> EXERCISE OBJECTIVE:
Give back a single figure: the number of lines in the entries below that contain "slen".

> DATA UNDER STUDY:
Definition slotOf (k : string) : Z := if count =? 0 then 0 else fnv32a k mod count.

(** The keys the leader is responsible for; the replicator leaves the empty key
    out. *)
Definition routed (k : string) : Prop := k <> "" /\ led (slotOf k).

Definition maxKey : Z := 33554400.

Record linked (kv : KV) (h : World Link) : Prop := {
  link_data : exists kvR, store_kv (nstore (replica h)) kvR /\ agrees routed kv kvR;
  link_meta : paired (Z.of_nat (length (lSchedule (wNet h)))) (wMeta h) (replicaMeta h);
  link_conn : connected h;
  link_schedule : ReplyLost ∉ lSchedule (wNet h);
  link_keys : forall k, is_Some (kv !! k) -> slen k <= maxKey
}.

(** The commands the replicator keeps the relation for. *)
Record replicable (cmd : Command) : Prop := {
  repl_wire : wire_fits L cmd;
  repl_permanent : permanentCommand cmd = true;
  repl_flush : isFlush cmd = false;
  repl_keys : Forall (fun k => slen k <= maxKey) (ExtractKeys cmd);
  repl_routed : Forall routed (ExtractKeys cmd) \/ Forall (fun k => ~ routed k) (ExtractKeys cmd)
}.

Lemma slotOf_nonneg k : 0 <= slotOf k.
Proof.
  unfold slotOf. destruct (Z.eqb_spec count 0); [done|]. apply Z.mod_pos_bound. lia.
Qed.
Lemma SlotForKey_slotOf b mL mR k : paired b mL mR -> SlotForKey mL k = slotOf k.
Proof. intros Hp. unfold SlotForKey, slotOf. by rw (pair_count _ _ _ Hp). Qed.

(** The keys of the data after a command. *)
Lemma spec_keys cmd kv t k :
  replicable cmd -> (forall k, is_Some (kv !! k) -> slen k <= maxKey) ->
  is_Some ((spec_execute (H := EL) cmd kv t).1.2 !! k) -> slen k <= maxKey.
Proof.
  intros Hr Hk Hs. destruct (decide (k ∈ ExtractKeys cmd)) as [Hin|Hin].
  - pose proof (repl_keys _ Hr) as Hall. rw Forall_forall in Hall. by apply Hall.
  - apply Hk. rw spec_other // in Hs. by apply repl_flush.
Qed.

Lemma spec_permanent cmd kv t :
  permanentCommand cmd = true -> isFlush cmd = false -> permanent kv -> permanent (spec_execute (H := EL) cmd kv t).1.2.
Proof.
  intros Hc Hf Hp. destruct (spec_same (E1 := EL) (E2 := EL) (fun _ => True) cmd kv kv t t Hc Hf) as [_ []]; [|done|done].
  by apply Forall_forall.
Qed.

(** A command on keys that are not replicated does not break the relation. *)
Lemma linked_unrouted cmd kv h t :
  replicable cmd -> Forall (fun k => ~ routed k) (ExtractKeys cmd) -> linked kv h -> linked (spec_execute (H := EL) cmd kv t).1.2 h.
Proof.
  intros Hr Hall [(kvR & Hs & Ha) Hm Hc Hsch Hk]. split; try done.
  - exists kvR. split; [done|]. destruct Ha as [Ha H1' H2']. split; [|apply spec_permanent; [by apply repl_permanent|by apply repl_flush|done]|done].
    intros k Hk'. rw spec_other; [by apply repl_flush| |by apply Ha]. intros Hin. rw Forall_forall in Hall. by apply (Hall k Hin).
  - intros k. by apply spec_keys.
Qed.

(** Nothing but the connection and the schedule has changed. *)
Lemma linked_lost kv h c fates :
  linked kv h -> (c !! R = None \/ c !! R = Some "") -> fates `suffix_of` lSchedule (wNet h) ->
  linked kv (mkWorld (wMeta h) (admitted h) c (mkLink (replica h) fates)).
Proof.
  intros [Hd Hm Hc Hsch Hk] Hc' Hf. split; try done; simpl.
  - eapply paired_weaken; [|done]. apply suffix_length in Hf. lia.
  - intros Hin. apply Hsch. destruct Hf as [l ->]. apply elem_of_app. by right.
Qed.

> ANSWER FOR THE TASK:
4